EXERCISE DESCRIPTION: Write down exactly the lines of the records below, beginning with the first and ending with the line that includes "that is being joined, a".
-=-=-
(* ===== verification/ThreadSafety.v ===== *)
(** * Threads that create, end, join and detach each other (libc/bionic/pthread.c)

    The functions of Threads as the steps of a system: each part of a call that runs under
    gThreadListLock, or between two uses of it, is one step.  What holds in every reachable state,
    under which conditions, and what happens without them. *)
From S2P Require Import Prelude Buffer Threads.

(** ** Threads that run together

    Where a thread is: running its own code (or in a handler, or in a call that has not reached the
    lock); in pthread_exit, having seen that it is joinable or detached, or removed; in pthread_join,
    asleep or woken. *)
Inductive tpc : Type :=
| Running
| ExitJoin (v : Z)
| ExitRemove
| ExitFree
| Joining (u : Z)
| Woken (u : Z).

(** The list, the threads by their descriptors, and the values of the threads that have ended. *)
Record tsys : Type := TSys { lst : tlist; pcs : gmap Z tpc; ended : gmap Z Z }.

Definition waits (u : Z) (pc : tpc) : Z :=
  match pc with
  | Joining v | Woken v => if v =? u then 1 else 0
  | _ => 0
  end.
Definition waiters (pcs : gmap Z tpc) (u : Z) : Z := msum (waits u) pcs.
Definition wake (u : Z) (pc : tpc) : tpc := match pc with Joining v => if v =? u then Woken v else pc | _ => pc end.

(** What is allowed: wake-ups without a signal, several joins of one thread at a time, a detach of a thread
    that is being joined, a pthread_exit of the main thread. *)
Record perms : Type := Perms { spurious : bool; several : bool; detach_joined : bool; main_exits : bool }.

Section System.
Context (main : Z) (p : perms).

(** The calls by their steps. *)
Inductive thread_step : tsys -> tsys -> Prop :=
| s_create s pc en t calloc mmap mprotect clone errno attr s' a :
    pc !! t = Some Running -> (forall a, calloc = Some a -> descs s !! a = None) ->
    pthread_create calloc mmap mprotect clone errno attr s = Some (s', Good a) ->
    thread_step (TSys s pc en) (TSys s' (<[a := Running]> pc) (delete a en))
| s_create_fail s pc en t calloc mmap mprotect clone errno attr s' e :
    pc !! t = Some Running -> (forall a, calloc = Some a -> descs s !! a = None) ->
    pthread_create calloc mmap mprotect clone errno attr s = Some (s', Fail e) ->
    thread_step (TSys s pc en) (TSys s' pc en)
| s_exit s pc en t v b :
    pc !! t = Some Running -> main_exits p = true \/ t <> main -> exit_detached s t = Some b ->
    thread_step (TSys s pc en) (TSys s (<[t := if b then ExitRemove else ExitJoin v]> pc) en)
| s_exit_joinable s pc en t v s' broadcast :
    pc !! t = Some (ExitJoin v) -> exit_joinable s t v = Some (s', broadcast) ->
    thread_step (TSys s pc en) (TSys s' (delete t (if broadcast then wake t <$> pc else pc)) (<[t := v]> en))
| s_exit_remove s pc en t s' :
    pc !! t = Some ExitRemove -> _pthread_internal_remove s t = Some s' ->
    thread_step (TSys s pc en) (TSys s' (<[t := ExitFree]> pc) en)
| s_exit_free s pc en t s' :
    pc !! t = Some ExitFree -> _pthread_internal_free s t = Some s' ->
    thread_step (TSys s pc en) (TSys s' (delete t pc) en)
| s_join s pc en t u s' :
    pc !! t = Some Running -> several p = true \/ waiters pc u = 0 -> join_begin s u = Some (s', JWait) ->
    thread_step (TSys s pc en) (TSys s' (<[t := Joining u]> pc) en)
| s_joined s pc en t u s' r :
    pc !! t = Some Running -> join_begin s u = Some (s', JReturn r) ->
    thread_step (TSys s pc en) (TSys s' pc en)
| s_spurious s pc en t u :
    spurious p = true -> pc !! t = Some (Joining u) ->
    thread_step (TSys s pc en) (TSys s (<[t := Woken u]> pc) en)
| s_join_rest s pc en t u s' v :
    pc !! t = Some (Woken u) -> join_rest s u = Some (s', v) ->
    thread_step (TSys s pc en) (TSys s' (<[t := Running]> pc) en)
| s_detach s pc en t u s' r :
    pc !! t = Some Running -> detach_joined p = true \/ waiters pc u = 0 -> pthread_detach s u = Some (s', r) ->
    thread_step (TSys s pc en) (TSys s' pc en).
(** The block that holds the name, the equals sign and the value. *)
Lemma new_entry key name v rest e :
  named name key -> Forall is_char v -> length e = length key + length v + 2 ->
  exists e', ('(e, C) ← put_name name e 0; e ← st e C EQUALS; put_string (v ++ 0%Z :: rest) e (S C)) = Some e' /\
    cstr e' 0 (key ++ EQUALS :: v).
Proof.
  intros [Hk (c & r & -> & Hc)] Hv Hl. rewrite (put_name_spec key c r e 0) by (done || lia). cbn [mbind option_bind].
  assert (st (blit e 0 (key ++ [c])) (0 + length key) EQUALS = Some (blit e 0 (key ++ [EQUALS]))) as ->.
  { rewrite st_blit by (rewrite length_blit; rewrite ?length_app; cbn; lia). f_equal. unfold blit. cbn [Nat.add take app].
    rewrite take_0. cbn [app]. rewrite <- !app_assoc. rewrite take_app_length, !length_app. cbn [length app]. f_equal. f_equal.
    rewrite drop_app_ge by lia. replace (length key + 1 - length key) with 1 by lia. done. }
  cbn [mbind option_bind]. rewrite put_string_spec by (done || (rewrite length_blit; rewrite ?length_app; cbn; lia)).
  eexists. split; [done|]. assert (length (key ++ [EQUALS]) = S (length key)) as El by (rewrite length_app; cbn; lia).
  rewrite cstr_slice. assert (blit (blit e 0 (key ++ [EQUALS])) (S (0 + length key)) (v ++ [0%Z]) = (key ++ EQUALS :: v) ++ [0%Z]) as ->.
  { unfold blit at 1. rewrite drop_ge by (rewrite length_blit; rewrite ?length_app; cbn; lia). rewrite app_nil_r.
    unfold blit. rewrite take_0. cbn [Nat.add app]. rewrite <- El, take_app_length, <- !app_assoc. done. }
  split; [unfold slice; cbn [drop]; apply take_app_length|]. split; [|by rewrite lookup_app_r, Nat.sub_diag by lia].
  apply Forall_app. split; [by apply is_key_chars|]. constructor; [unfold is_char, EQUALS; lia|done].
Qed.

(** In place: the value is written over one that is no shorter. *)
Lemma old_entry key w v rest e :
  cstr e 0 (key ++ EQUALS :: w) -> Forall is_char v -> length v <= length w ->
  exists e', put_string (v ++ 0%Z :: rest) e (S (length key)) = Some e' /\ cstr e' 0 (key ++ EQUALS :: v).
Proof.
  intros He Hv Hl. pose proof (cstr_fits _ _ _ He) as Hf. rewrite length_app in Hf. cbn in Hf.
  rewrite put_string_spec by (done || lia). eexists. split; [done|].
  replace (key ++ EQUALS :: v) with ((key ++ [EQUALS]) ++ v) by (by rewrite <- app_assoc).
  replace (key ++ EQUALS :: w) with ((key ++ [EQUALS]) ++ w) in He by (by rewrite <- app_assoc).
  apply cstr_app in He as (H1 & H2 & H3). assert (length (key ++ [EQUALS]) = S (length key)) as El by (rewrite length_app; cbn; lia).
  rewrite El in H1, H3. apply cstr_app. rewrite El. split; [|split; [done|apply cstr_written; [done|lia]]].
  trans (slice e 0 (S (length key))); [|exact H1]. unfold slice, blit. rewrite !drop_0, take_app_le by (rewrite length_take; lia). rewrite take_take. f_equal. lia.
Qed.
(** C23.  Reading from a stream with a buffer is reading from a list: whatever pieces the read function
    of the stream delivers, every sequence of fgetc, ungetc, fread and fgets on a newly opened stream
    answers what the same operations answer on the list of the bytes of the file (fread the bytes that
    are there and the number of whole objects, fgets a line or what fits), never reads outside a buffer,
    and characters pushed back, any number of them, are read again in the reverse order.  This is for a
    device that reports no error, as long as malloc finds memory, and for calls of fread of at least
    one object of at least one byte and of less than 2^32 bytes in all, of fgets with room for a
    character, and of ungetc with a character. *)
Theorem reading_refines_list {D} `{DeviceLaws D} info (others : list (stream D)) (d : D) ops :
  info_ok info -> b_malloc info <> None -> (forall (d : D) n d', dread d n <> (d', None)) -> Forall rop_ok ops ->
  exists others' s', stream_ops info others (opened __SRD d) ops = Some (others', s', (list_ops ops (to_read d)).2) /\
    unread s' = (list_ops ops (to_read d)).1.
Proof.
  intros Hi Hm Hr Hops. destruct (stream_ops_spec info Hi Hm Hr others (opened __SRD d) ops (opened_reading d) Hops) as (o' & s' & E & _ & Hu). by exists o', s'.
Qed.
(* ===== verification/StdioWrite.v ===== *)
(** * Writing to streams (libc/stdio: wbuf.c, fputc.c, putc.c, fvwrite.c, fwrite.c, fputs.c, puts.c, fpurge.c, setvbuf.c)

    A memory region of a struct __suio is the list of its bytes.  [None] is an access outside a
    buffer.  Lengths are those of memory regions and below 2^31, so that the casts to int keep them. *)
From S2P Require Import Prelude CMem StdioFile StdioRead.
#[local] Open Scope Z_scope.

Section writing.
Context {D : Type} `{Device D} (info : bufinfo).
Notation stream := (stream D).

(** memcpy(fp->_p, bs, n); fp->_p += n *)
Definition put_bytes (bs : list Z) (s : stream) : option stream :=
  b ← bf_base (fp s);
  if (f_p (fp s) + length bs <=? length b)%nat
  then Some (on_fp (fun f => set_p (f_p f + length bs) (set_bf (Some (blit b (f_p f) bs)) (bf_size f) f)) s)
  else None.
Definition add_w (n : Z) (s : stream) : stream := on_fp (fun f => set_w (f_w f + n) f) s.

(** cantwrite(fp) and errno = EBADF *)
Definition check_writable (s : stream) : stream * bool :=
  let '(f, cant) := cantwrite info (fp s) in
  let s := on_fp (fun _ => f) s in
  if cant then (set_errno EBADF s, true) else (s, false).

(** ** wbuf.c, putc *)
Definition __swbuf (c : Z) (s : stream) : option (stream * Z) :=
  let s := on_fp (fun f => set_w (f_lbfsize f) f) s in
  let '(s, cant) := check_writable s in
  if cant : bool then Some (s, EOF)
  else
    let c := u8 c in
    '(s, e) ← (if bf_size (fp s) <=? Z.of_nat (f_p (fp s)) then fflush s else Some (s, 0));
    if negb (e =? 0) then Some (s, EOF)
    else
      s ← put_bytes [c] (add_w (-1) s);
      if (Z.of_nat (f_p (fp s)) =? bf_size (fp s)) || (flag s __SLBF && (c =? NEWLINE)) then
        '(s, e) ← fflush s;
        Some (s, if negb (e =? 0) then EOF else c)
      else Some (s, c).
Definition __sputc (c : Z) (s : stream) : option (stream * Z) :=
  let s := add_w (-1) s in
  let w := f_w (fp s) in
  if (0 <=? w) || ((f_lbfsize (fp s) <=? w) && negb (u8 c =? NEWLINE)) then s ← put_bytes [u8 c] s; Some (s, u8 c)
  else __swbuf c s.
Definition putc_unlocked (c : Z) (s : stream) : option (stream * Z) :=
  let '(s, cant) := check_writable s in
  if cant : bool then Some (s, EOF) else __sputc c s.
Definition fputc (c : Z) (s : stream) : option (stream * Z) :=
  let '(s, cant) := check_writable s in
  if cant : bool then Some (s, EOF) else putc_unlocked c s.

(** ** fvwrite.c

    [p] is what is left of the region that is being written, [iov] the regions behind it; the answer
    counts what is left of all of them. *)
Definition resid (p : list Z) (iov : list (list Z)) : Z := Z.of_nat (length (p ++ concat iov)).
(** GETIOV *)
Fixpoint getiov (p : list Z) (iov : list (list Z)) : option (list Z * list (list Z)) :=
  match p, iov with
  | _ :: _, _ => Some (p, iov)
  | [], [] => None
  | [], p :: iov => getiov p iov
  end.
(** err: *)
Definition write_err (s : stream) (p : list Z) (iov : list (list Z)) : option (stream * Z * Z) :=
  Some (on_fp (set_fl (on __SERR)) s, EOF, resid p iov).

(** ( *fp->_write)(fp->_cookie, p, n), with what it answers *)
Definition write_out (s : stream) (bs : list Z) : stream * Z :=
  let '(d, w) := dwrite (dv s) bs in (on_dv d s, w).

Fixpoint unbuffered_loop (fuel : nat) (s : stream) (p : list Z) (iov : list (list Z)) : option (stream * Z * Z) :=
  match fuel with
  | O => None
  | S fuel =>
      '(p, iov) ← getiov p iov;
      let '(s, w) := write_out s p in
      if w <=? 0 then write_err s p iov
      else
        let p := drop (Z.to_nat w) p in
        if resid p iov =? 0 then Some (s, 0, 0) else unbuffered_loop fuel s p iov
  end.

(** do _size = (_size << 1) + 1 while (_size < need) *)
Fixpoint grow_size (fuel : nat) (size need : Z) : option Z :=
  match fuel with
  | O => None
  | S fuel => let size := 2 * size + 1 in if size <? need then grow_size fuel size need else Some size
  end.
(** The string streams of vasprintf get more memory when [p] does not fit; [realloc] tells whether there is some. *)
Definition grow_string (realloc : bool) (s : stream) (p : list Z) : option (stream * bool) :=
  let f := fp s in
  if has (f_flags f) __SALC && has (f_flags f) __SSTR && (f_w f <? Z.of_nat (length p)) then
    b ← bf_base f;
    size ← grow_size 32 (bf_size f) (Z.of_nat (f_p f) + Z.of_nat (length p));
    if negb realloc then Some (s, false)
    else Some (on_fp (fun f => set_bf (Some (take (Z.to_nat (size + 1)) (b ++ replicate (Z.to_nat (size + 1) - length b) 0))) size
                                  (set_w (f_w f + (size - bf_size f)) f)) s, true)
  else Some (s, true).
-=-=-
FINISHED EXERCISE:
(* ===== verification/ThreadSafety.v ===== *)
(** * Threads that create, end, join and detach each other (libc/bionic/pthread.c)

    The functions of Threads as the steps of a system: each part of a call that runs under
    gThreadListLock, or between two uses of it, is one step.  What holds in every reachable state,
    under which conditions, and what happens without them. *)
From S2P Require Import Prelude Buffer Threads.

(** ** Threads that run together

    Where a thread is: running its own code (or in a handler, or in a call that has not reached the
    lock); in pthread_exit, having seen that it is joinable or detached, or removed; in pthread_join,
    asleep or woken. *)
Inductive tpc : Type :=
| Running
| ExitJoin (v : Z)
| ExitRemove
| ExitFree
| Joining (u : Z)
| Woken (u : Z).

(** The list, the threads by their descriptors, and the values of the threads that have ended. *)
Record tsys : Type := TSys { lst : tlist; pcs : gmap Z tpc; ended : gmap Z Z }.

Definition waits (u : Z) (pc : tpc) : Z :=
  match pc with
  | Joining v | Woken v => if v =? u then 1 else 0
  | _ => 0
  end.
Definition waiters (pcs : gmap Z tpc) (u : Z) : Z := msum (waits u) pcs.
Definition wake (u : Z) (pc : tpc) : tpc := match pc with Joining v => if v =? u then Woken v else pc | _ => pc end.

(** What is allowed: wake-ups without a signal, several joins of one thread at a time, a detach of a thread
    that is being joined, a pthread_exit of the main thread. *)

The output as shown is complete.